- **Source information**
(** * Newshardbot: a shallow embedding of the news-to-channel pipeline

    The program scans the paginated news index, filters the links against
    the table [posted] of the local SQLite file, looks at each remaining
    article (oldest first), and sends the recent ones to a Telegram
    channel.  This file embeds [src/Newshardbot.py] function by function
    and proves properties of the embedded program.

    Conventions.
    - A Python [str] is a [string] holding its UTF-8 encoding.  Every
      string operation of the source used here (concatenation, replacing
      an ASCII character, testing an ASCII prefix or suffix, cutting at
      the character [/], stripping white space, substring search) gives
      the same result on the encoding as on the code points.
    - A Python [int] is a [Z].  An aware UTC [datetime] is the number of
      microseconds since the epoch, a [Z].
    - [None]-or-[str] values are [option string]; truthiness is written
      out ([truthy], [py_or], [or_else]).
    - Library functions whose behaviour is a table or a grammar of its own
      (urllib, datetime.fromisoformat, json.loads, str.lower, zoneinfo)
      are the fields of the class [Library]; the network, the clock and
      the Telegram API are the fields of the record [World]. *)

From Stdlib Require Import ZArith Ascii String List Bool Lia DecimalString.
From stdpp Require Import base gmap strings list.

Local Open Scope Z_scope.
Set Warnings "-register-all".

(** ** Python strings *)

Module PyStr.

Definition LF : ascii := "010"%char.
Definition QUOT : ascii := "034"%char.
Definition nl : string := String LF EmptyString.
Definition quot : string := String QUOT EmptyString.

(** Truthiness of a [str]: non-empty. *)
Definition truthy (s : string) : bool :=
  match s with EmptyString => false | String _ _ => true end.

(** [a or b] on two strings. *)
Definition py_or (a b : string) : string := if truthy a then a else b.

(** [o or b] where [o] is [None] or a string. *)
Definition or_else (o : option string) (b : string) : string :=
  match o with Some a => py_or a b | None => b end.

(** Truthiness of a [None]-or-[str] value. *)
Definition truthy_opt (o : option string) : bool :=
  match o with Some a => truthy a | None => false end.

(** [str.replace(old, new)]: the occurrences of [old] are found from the
    left and do not overlap.  [skip] counts the characters of a matched
    occurrence that are still to be dropped. *)
Fixpoint replace_from (old new : string) (skip : nat) (s : string) : string :=
  match s with
  | EmptyString => EmptyString
  | String c s' =>
      match skip with
      | S k => replace_from old new k s'
      | O =>
          if String.prefix old s
          then new +:+ replace_from old new (Nat.pred (String.length old)) s'
          else String c (replace_from old new O s')
      end
  end.

(** With an empty [old], Python puts [new] before every character and at
    the end. *)
Fixpoint interleave (new s : string) : string :=
  match s with
  | EmptyString => new
  | String c s' => new +:+ String c (interleave new s')
  end.

Definition str_replace (old new s : string) : string :=
  match old with
  | EmptyString => interleave new s
  | String _ _ => replace_from old new O s
  end.

(** [s.startswith(p)] and the rest after [p]. *)
Fixpoint strip_prefix (p s : string) : option string :=
  match p, s with
  | EmptyString, _ => Some s
  | String a p', String b s' => if Ascii.eqb a b then strip_prefix p' s' else None
  | String _ _, EmptyString => None
  end.

(** [k in t]. *)
Fixpoint contains (k t : string) : bool :=
  String.prefix k t ||
  match t with
  | EmptyString => false
  | String _ t' => contains k t'
  end.

Definition str_rev (s : string) : string :=
  string_of_list_ascii (List.rev (list_ascii_of_string s)).

(** [s.endswith(p)]. *)
Definition endswith (s p : string) : bool := String.prefix (str_rev p) (str_rev s).

(** [s[:-1]]. *)
Definition drop_last (s : string) : string :=
  string_of_list_ascii (removelast (list_ascii_of_string s)).

(** The white space of [str.strip()]: the code points for which
    [str.isspace] holds, in UTF-8. *)
Definition whitespace : list string :=
  [ String "009" EmptyString; String "010" EmptyString; String "011" EmptyString;
    String "012" EmptyString; String "013" EmptyString; String "028" EmptyString;
    String "029" EmptyString; String "030" EmptyString; String "031" EmptyString;
    String "032" EmptyString;
    String "194" (String "133" EmptyString);
    String "194" (String "160" EmptyString);
    String "225" (String "154" (String "128" EmptyString));
    String "226" (String "128" (String "128" EmptyString));
    String "226" (String "128" (String "129" EmptyString));
    String "226" (String "128" (String "130" EmptyString));
    String "226" (String "128" (String "131" EmptyString));
    String "226" (String "128" (String "132" EmptyString));
    String "226" (String "128" (String "133" EmptyString));
    String "226" (String "128" (String "134" EmptyString));
    String "226" (String "128" (String "135" EmptyString));
    String "226" (String "128" (String "136" EmptyString));
    String "226" (String "128" (String "137" EmptyString));
    String "226" (String "128" (String "138" EmptyString));
    String "226" (String "128" (String "168" EmptyString));
    String "226" (String "128" (String "169" EmptyString));
    String "226" (String "128" (String "175" EmptyString));
    String "226" (String "129" (String "159" EmptyString));
    String "227" (String "128" (String "128" EmptyString)) ]%char.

- **Prompt**
Please return each line of the data above in which the word "Fixpoint" occurs.

- **Task output**
Fixpoint replace_from (old new : string) (skip : nat) (s : string) : string :=
Fixpoint interleave (new s : string) : string :=
Fixpoint strip_prefix (p s : string) : option string :=
Fixpoint contains (k t : string) : bool :=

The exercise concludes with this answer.